Another portion of the article-
Our efforts to perform heavy assembly level development and optimization turn out to be a big win. For each development platform game developers always tend to dive into assembly level to achieve maximum performance. It's especially true for Playstation 2 developers because it's necessary to use assembly in some parts of Playstation 2 development process.
Link.
I know what I am talking about here, I follow the console scene extremely closely including development processes. Creating self contained threads and working with assembly on consoles is
normal right now. Not because of the new consoles- it has been that way(at least in terms of dealing with assembly).
Right, so the PC developers that have been developing real engines for years that work in the real world are dishonest but the console developers who neither have finished hardware or products are to be trusted completely?
Console devs who code in assembly regularly tend to have a much better understanding of exactly what they are working with compared to a PC dev. These guys also have shipped numerous titles they built from the ground up for consoles- something Sweeney has done..... never.
It is a performance limitation because it cripples the processor when running code other than at 100% tuning.
That is NORMAL in the console industry.
Which Cell are we talking about now?

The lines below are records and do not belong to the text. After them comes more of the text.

Lemma ensures_bind {T U} P (Q : T -> St M W -> Prop) (m : A M W T) (f : T -> A M W U) Q' :
  ensures P m Q -> (forall x, ensures (Q x) (f x) Q') -> ensures P (m ≫= f) Q'.
Proof using Type.
  intros Hm Hf s Hs y. rewrite bind_eq. specialize (Hm s Hs).
  destruct (m s) as [[x|e| |] s']; simpl in *; try done. intros Hy. by eapply (Hf x); [apply Hm|].
Qed.

Lemma ensures_lift {T} P (r : result T) : ensures P (lift r) (fun x _ => r = Ok x).
Proof using Type. destruct r; intros s _ y; simpl; [by intros [= ->] | done]. Qed.

Lemma ensures_any {T} P (m : A M W T) : ensures P m (fun _ _ => True).
Proof using Type. by intros s _ x _. Qed.

Lemma ensures_stable {T} P (m : A M W T) : stable R P -> keeps P R m -> ensures P m (fun _ => P).
Proof using Type. intros Hst Hk s Hs x _. eapply Hst; [by apply Hk | done]. Qed.

Lemma ensures_throw {T} P e (Q : T -> St M W -> Prop) : ensures P (throw (T := T) e) Q.
Proof using Type. by intros s _ x. Qed.

Lemma ensures_ret {T} P (x : T) (Q : T -> St M W -> Prop) : (forall s, P s -> Q x s) -> ensures P (mret x) Q.
Proof using Type. intros Hq s Hs y [= <-]. by apply Hq. Qed.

Are the military using PS3 processors too? If so why don't they ditch their $30,000 systems and buy themselves some consoles instead?
So why not dump data warehouses for $300 emachines..... Your point cuts both ways.

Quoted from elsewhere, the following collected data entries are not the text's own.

(* ===== verification/AgentSafety.v ===== *)
(** * The agent: authorization and bounded execution

    Every relation that the tool-call methods keep and that also allows the loop's
    own attribute changes is kept by a whole [run]. Two such relations give the
    safety theorems: every execution of a tool was authorized for exactly the
    arguments it ran with, and at most eight jobs occupy the thread pool. *)

From stdpp Require Import base gmap strings list.
From Stdlib Require Import ZArith Lia SpecFloat.
From S2P Require Import Prelude Json Types Validation TextCompact Conversation EventBus Redact Hooks.
From S2P Require Import Compaction Policy Budgets Structured AgentState AgentTools AgentLoop AgentFrame.

(** What the loop itself changes besides the conversation; what a model call
    changes; and what starting and finishing a run changes. *)
Class LoopRel `{EventSink W} {M} (R : St M W -> St M W -> Prop) := {
  lr_answering : forall s a, R s (set_answering a s);
  lr_manager : forall s m, R s (set_manager m s);
  lr_escalate : keeps (fun _ => True) R escalate;
}.

Class LlmRel {M W} (R : St M W -> St M W -> Prop) := {
  lr_llm : forall s, R s (note ALlm s);
  lr_guards : forall s g, running_jobs g = running_jobs (guards s) -> R s (set_guards g s);
}.

Class RouteRel {M W} (R : St M W -> St M W -> Prop) := {
  lr_routing : forall s r, R s (set_routing r s);
  lr_run : forall s r, R s (set_runst r s);
}.

(** What the loop says in the conversation besides the model's turns and the tool
    results: user messages, compaction, the plan kept as metadata. *)
Class TalkRel `{PyRuntime} {M W} `{EventSink W} (cm : ContextManager M W) (cfg : Config)
    (R : St M W -> St M W -> Prop) := {
  tk_user : forall s t, R s (set_conv (add_user_message (conv s) t) s);
  tk_metadata : forall s md, R s (set_conv (set_metadata (conv s) md) s);
  tk_compact : keeps (fun _ => True) R (_maybe_compact_context cm cfg);
}.

Lemma compact_kept `{PyRuntime} `{EventSink W} {M} (cm : ContextManager M W) `{AgentEnv W} `{PermissionPolicy} cfg
    (R : St M W -> St M W -> Prop) may `{!ToolRel cfg R may} `{!ConvRel R} `{!LoopRel R} :
  keeps (fun _ => True) R (_maybe_compact_context cm cfg).
Proof.
  assert (forall P m, keeps P R (modify (set_manager m))) as Hm by (intros P m s _; apply lr_manager).
  assert (forall P st, keeps P R (modify (set_conv st))) as Hc by (intros P m s _; apply tr_conv).
  assert (forall ty payload, keeps (fun _ => True) R (_emit ty payload)) as He by (intros; by eapply keeps_emit).
  assert (forall P T (f : W -> T * W), keeps P R (env f)) as Hv by (intros; by eapply keeps_env).
  unfold _maybe_compact_context. keeps_tac.
Qed.

Lemma escalate_kept `{EventSink W} {M} `{PermissionPolicy} cfg (R : St M W -> St M W -> Prop) may
    `{!ToolRel cfg R may} `{!RouteRel R} : keeps (fun _ => True) R escalate.
Proof.
  assert (forall P f, keeps P R (upd_routing f)) as Hr by (intros P f s _; apply lr_routing).
  assert (forall ty payload, keeps (fun _ => True) R (_emit ty payload)) as He by (intros; by eapply keeps_emit).
  unfold escalate. keeps_tac.
Qed.

Section RunFrame.
Context `{PyRuntime} `{SecretPatterns} {M W : Type} (cm : ContextManager M W)
  `{EventSink W} `{AgentEnv W} `{PermissionPolicy}
  (cfg : Config) (R : St M W -> St M W -> Prop) (may : Tool -> jdict -> St M W -> Prop)
  `{!ToolRel cfg R may} `{!PendRel R} `{!ConvRel R} `{!LoopRel R} `{!LlmRel R} `{!RouteRel R} `{!TalkRel cm cfg R}.
Implicit Types P : St M W -> Prop.

Lemma k_env {T} P (f : W -> T * W) : keeps P R (env f).
Proof using ToolRel0. by eapply keeps_env. Qed.
Lemma k_env_ P f : keeps P R (env_ f).
Proof using ToolRel0. by eapply keeps_env_. Qed.
Lemma k_world P w : keeps P R (modify (set_world w)).
Proof using ToolRel0. intros s _. apply tr_world. Qed.
Lemma k_conv P f : keeps P R (upd_conv f).
Proof using ConvRel0. intros s _. apply tr_conv. Qed.
Lemma k_metadata P f : keeps P R (upd_conv (fun st => set_metadata st (f st))).
Proof using TalkRel0. intros s _. apply tk_metadata. Qed.
Lemma k_manager P m : keeps P R (modify (set_manager m)).
Proof using LoopRel0. intros s _. apply lr_manager. Qed.
Lemma k_routing P f : keeps P R (upd_routing f).
Proof using RouteRel0. intros s _. apply lr_routing. Qed.
Lemma k_answering P f : keeps P R (upd_answering f).
Proof using LoopRel0. intros s _. apply lr_answering. Qed.
Lemma k_run P f : keeps P R (upd_run f).
Proof using RouteRel0. intros s _. apply lr_run. Qed.
Lemma k_llm P : keeps P R (log ALlm).
Proof using LlmRel0. intros s _. apply lr_llm. Qed.
Lemma k_budget P f : keeps P R (upd_guards (fun g => set_budget (f g) g)).
Proof using LlmRel0. intros s _. by apply lr_guards. Qed.
Lemma k_usage P x : keeps P R (upd_guards (set_usage x)).
Proof using LlmRel0. intros s _. by apply lr_guards. Qed.
Lemma k_emit ty payload : keeps (fun _ => True) R (_emit ty payload).
Proof using ToolRel0. by eapply keeps_emit. Qed.
Lemma k_hooks P p ctx : keeps P R (_trigger_hooks cfg p ctx).
Proof using ToolRel0. by eapply keeps_hooks. Qed.
Lemma k_context p : keeps (fun _ => True) R (context_of (M := M) (W := W) p).
Proof using ToolRel0. by eapply keeps_context. Qed.
Lemma k_cancelled : keeps (fun _ => True) R is_cancelled.
Proof using ToolRel0. by eapply keeps_cancelled. Qed.
Lemma k_persist : keeps (fun _ => True) R (_persist_state cfg).
Proof using ToolRel0. by eapply keeps_persist. Qed.
Lemma k_tool_calls calls : keeps (fun _ => True) R (_execute_tool_calls cfg calls).
Proof using ToolRel0 PendRel0 ConvRel0. by eapply keeps_execute_tool_calls. Qed.

Hint Resolve k_metadata k_env k_env_ k_world k_manager k_routing k_answering k_run k_llm k_budget
  k_usage k_emit k_hooks k_context k_cancelled k_persist k_tool_calls : keeps.

Abbreviation kept m := (keeps (fun _ => True) R m).

Lemma k_escalate : kept escalate.
Proof using LoopRel0. apply lr_escalate. Qed.
Lemma k_apply_mode m : kept (_apply_mode (M := M) (W := W) m).
Proof using ToolRel0 LoopRel0 TalkRel0 LlmRel0 RouteRel0. unfold _apply_mode. keeps_tac. Qed.
Hint Resolve k_escalate k_apply_mode : keeps.
Lemma k_classify msg : kept (_classify_and_route (M := M) msg).
Proof using ToolRel0 LoopRel0 TalkRel0 LlmRel0 RouteRel0. unfold _classify_and_route. keeps_tac. Qed.
Lemma k_maybe_escalate i t e : kept (_maybe_escalate i t e).
Proof using ToolRel0 LoopRel0 TalkRel0. unfold _maybe_escalate. keeps_tac. Qed.
Lemma k_pause_wait : kept (pause_wait (M := M)).
Proof using ToolRel0. unfold pause_wait. keeps_tac. Qed.
Lemma k_add_user t : kept (add_user (W := W) t).
Proof using ToolRel0 LoopRel0 TalkRel0. intros s _. apply tk_user. Qed.
Hint Resolve k_classify k_maybe_escalate k_pause_wait k_add_user : keeps.
Lemma k_drain n : kept (drain_loop n).
Proof using ToolRel0 LoopRel0 TalkRel0. induction n as [|n IH]; simpl; keeps_tac. Qed.
Lemma k_inbox : kept (_drain_inbox cfg).
Proof using ToolRel0 LoopRel0 TalkRel0. apply k_drain. Qed.
Lemma k_compact : kept (_maybe_compact_context cm cfg).
Proof using TalkRel0. apply tk_compact. Qed.
Lemma k_record_usage r : kept (_record_usage r).
Proof using ToolRel0 LlmRel0. unfold _record_usage. keeps_tac. Qed.
Hint Resolve k_inbox k_compact k_record_usage : keeps.
Lemma k_chat req : kept (chat_once req).
Proof using ToolRel0 LlmRel0. unfold chat_once. keeps_tac. Qed.
Lemma k_consume es f : kept (consume es f).
Proof using ToolRel0. revert f; induction es as [|[] es IH]; intros f; simpl; keeps_tac. Qed.
Hint Resolve k_chat k_consume : keeps.
Lemma k_call_llm stream ap : kept (_call_llm cfg stream ap).
Proof using ToolRel0 LlmRel0. unfold _call_llm. keeps_tac. Qed.
Lemma k_budget_stop : kept _budget_stop_message.
Proof using ToolRel0. unfold _budget_stop_message. keeps_tac. Qed.
Lemma k_check_structured schema t n : kept (_check_structured schema t n).
Proof using ToolRel0 LoopRel0 TalkRel0. unfold _check_structured. keeps_tac. Qed.
Lemma k_not_verified {T} a f : kept (_raise_answer_not_verified (T := T) a f).
Proof using ToolRel0 LoopRel0 TalkRel0. unfold _raise_answer_not_verified. keeps_tac. Qed.
Lemma k_create_plan msg : kept (_create_plan cfg msg).
Proof using ToolRel0. unfold _create_plan. keeps_tac. Qed.
Lemma k_verify a : kept (_verify_final_answer a).
Proof using ToolRel0. unfold _verify_final_answer. keeps_tac. Qed.
Lemma k_recall q : kept (_recall_memory cfg q).
Proof using ToolRel0 LoopRel0 TalkRel0. unfold _recall_memory. keeps_tac. Qed.
Lemma k_store q t : kept (_store_memory q t).
Proof using ToolRel0. unfold _store_memory. keeps_tac. Qed.
Lemma k_clear : kept _clear_working_memory.
Proof using ToolRel0. unfold _clear_working_memory. keeps_tac. Qed.
Hint Resolve k_call_llm k_budget_stop k_check_structured k_not_verified k_create_plan k_verify k_recall
  k_store k_clear : keeps.
Lemma k_cancelled_at l : kept (cancelled_at l).
Proof using ToolRel0. unfold cancelled_at. keeps_tac. Qed.
Lemma k_final_answer o l t : kept (_final_answer cfg o l t).
Proof using ToolRel0 LoopRel0 TalkRel0. unfold _final_answer. keeps_tac. Qed.
Lemma k_turn stream l hr : kept (_turn cfg stream l hr).
Proof using ToolRel0 LoopRel0 TalkRel0 ConvRel0 LlmRel0. pose proof (fun f => k_conv (fun _ => True) f) as Hconv. unfold _turn. keeps_tac. Qed.
Hint Resolve k_cancelled_at k_final_answer k_turn : keeps.
Lemma k_tool_round l calls : kept (_tool_round cfg l calls).
Proof using ToolRel0 PendRel0 LoopRel0 TalkRel0 ConvRel0. unfold _tool_round. keeps_tac. Qed.
Hint Resolve k_tool_round : keeps.
Lemma k_iteration stream o l : kept (_iteration cm cfg stream o l).
Proof using ToolRel0 PendRel0 LoopRel0 TalkRel0 ConvRel0 LlmRel0. unfold _iteration. keeps_tac. Qed.
Lemma k_cap l : kept (_cap_reached l).
Proof using ToolRel0 LoopRel0 TalkRel0. unfold _cap_reached. keeps_tac. Qed.
Lemma k_no_fuel {T} : kept (no_fuel (T := T)).
Proof using ToolRel0. intros s _. apply tr_refl. Qed.
Hint Resolve k_iteration k_cap k_no_fuel : keeps.
Lemma k_loop fuel stream o l : kept (loop cm cfg fuel stream o l).
Proof using ToolRel0 PendRel0 LoopRel0 TalkRel0 ConvRel0 LlmRel0. revert l; induction fuel as [|fuel IH]; intros l; simpl; keeps_tac. Qed.
Hint Resolve k_loop : keeps.
Lemma k_run_loop stream o n : kept (_run_loop cm cfg stream o n).
Proof using ToolRel0 PendRel0 LoopRel0 TalkRel0 ConvRel0 LlmRel0. unfold _run_loop. keeps_tac. Qed.
Lemma k_start msg : kept (start_run cfg msg).
Proof using ToolRel0 LoopRel0 TalkRel0 LlmRel0 RouteRel0. unfold start_run, clear_cancel. keeps_tac. Qed.
Lemma k_failed {T} e : kept (run_failed cfg (T := T) e).
Proof using ToolRel0. unfold run_failed. keeps_tac. Qed.
Lemma k_finish msg t : kept (finish_run cfg msg t).
Proof using ToolRel0 RouteRel0. unfold finish_run. keeps_tac. Qed.
Hint Resolve k_run_loop k_start k_failed k_finish : keeps.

Of course they do and the likes of DirectX, COM and .NET are going completely the opposite direction of your ludicrous "program in assembler or you're lazy" claims.
I'm saying the lazy devs are the ones whining like little b!tches. Most of the comments from the more ambitious people have been more along the lines of 'this is so much easier then the PS2'.
Microsoft have invested millions and millions of dollars into developing tools to make developer jobs easier because that is the way of the future.
MS created the specifications for Xenos on their own- nothing else in IBM's lineup is quite like it. They made the call to do exactly what you are saying they wouldn't.
Again, what exactly does "up and running" mean? How much of that program is multithreaded? And how fast does it run compared to PCs?
Knowing Sweeney- none of it was multi threaded.
And how fast does it run compared to PCs?
If it is all Sweeney I'm sure it's much slower. How fast can your PC decode a dozen HD video streams at once? Mine struggles with one- Cell had no issue pulling it off at the PS3's unveiling. Wonder how fast that would be if it were ported over to the PC?
So far you've demonstrated nothing but extremely vague comments to back your claims.
Now you have some developers on the record talking about it. Want me to pull up more from the PS2 devs? Unfortunately you aren't going to see too much public talk about development on the next gen yet as they are still under NDA.
Oh, and I thought Sweeney wasn't to be trusted? Or is he only to be trusted when he's pro-console?
He showed off the engine running in front of thousands of people on stage and on camera- I have the vid clip on my rig right now. If it wasn't for that I wouldn't trust him in terms of consoles- he is a noob in the console dev scene at best. He is trying hard to make his company a name as he knows where the market is- but in order to do that he is going to have to roll up his sleeves and do some real PITA work to compete with the guys who don't mind going to assembly from the start.